Assigned task:
Lines holding the word "option" are the ones to copy from the data below.

Segment Start: Records to use

Lemma run_ancestral_lm_loop fuel self transform pq_a a y (g : G) :
  run (Sampler._ancestral_lm_loop (S fuel) self transform pq_a a y) g
  = if bool_decide (a ≠ EOS) then
      match dict_item a pq_a with
      | Err e => Raised e
      | Ok belief =>
          match choice g (values belief) with
          | None => Raised ValueError
          | Some (i, g1) =>
              match keys belief !! i with
              | None => Raised IndexError
              | Some q =>
                  match Sampler.lm_tables self q with
                  | Err e => Raised e
                  | Ok tables =>
                      match choice g1 (values (transform y tables.1)) with
                      | None => Raised ValueError
                      | Some (j, g2) =>
                          match keys (transform y tables.1) !! j with
                          | None => Raised IndexError
                          | Some b =>
                              run (Sampler._ancestral_lm_loop fuel self
                                     transform tables.2 b (y ++ [b])) g2
                          end
                      end
                  end
              end
          end
      end
    else Returned y g.
Proof.
  simpl. case_bool_decide; [|done].
  destruct (dict_item a pq_a) as [belief|e]; [|done]. simpl.
  destruct (choice g (values belief)) as [[i g1]|]; [|done].
  destruct (keys belief !! i) as [q|]; [|done]. simpl.
  destruct (Sampler.lm_tables self q) as [tables|e]; [|done]. simpl.
  destruct (choice g1 _) as [[j g2]|]; [|done].
  by destruct (keys _ !! j).
Qed.
(** ** Counted loops *)

(** [zrange lo hi] is [lo; lo+1; ...; hi-1], the values a counter takes in
    [for (i = lo; i < hi; ++i)]. *)
Definition zrange (lo hi : Z) : list Z :=
  map (fun k => (lo + Z.of_nat k)%Z) (seq 0 (Z.to_nat (hi - lo))).

(** [for (i = lo; i < hi; ++i) { s = body i s }] *)
Definition for_range {S : Type} (lo hi : Z) (body : Z -> S -> S) (s : S) : S :=
  fold_left (fun s i => body i s) (zrange lo hi) s.

(** ** JavaScript arrays with holes *)

Module JsArray.

Definition t (A : Type) : Type := list (option A).

(** [a[i]]: a hole, an index past the end and a negative key all read as
    [undefined]. *)
Definition get {A : Type} (a : t A) (i : Z) : option A :=
  if (i <? 0)%Z then None
  else match nth_error a (Z.to_nat i) with
       | Some v => v
       | None => None
       end.

(** [a[n] = v] for a natural [n]: overwrites in range, and past the end
    extends the array with holes up to [n]. *)
Fixpoint set_nat {A : Type} (a : t A) (n : nat) (v : option A) : t A :=
  match n, a with
  | O, [] => [v]
  | O, _ :: a' => v :: a'
  | S n', [] => None :: set_nat [] n' v
  | S n', x :: a' => x :: set_nat a' n' v
  end.

(** [a[i] = v]: a negative key is not an array index; it leaves the
    elements and the length as they are (the source never reads one). *)
Definition set {A : Type} (a : t A) (i : Z) (v : option A) : t A :=
  if (i <? 0)%Z then a else set_nat a (Z.to_nat i) v.

(** [a.push(v)] *)
Definition push {A : Type} (a : t A) (v : option A) : t A := a ++ [v].

(** [a.length] *)
Definition length {A : Type} (a : t A) : Z := Z.of_nat (List.length a).

(** [a.slice(0)] *)
Definition slice0 {A : Type} (a : t A) : t A := a.

(** [a.reverse()] (on a copy) *)
Definition reverse {A : Type} (a : t A) : t A := rev a.

End JsArray.

(** ** Cartesian3 *)

Open Scope R_scope.

Module Cartesian3.

(** Modelled from the spec: [Cartesian3.js] is not among the sources. A
    vector is its three components. *)
Record t : Type := mk { x : R; y : R; z : R }.

(** Modelled from the spec: the vector primitives the specification assumes
    ([Cartesian3.js] is not among the sources). Component-wise difference. *)
Definition subtract (l r : t) : t := mk (x l - x r) (y l - y r) (z l - z r).

(** Modelled from the spec: component-wise sum. *)
Definition add (l r : t) : t := mk (x l + x r) (y l + y r) (z l + z r).

(** Modelled from the spec: the vector scaled by a number. *)
Definition multiplyByScalar (c : t) (s : R) : t := mk (x c * s) (y c * s) (z c * s).

(** Modelled from the spec: component-wise product. *)
Definition multiplyComponents (l r : t) : t := mk (x l * x r) (y l * y r) (z l * z r).

(** Modelled from the spec: the Euclidean length. *)
Definition magnitude (c : t) : R := sqrt (x c * x c + y c * y c + z c * z c).

(** Modelled from the spec: the vector divided by its length. On the zero
    vector JavaScript yields NaN components where this yields zeros; no
    position of the mesh is the zero vector. Over the reals the result has
    length exactly 1; on doubles it has it up to rounding
    ([Binary64.Cartesian3.normalize]). *)
Definition normalize (c : t) : t :=
  let m := magnitude c in mk (x c / m) (y c / m) (z c / m).

(** Modelled from the spec: the cross product. *)
Definition cross (l r : t) : t :=
  mk (y l * z r - z l * y r) (z l * x r - x l * z r) (x l * y r - y l * x r).

(** Modelled from the spec: the constant vectors [ZERO] and [UNIT_Z], the
    fixed up axis. *)
Definition ZERO : t := mk 0 0 0.
Definition UNIT_Z : t := mk 0 0 1.

End Cartesian3.
(** X7. 's' or SPACE counts a save exactly when the server acknowledged
    it: the counter goes up by one if the command was sent and the answer
    starts with [SAVED:], and stays as it is otherwise; in both cases the
    loop goes on, the command sent is [SAVE] without a name, and no file is
    written. *)
Theorem remote_key_counts_acknowledged_saves t w :
  ((key_of t =? 115) || (key_of t =? 32))%Z = true ->
  exists w',
    handle_key t w = (Return Continue, w') /\
    image_counter w' = (image_counter w + if remote_succeeds (server t) then 1 else 0)%N /\
    sent_commands (trace w') = sent_commands (trace w) ++ ["SAVE"] /\
    imwrite_paths (trace w') = imwrite_paths (trace w) /\
    files w' = files w /\
    current_frame w' = current_frame w.
Proof.
  intros Hkey.
  destruct (handle_key_s t w Hkey) as (w' & Hrun & (_ & Hf & _) & Hc & Hfiles & Hp & Hs).
  exists w'. auto 10.
Qed.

Segment End: Records to use

Output of the task:
Definition t (A : Type) : Type := list (option A).
Definition get {A : Type} (a : t A) (i : Z) : option A :=
Fixpoint set_nat {A : Type} (a : t A) (n : nat) (v : option A) : t A :=
Definition set {A : Type} (a : t A) (i : Z) (v : option A) : t A :=
Definition push {A : Type} (a : t A) (v : option A) : t A := a ++ [v].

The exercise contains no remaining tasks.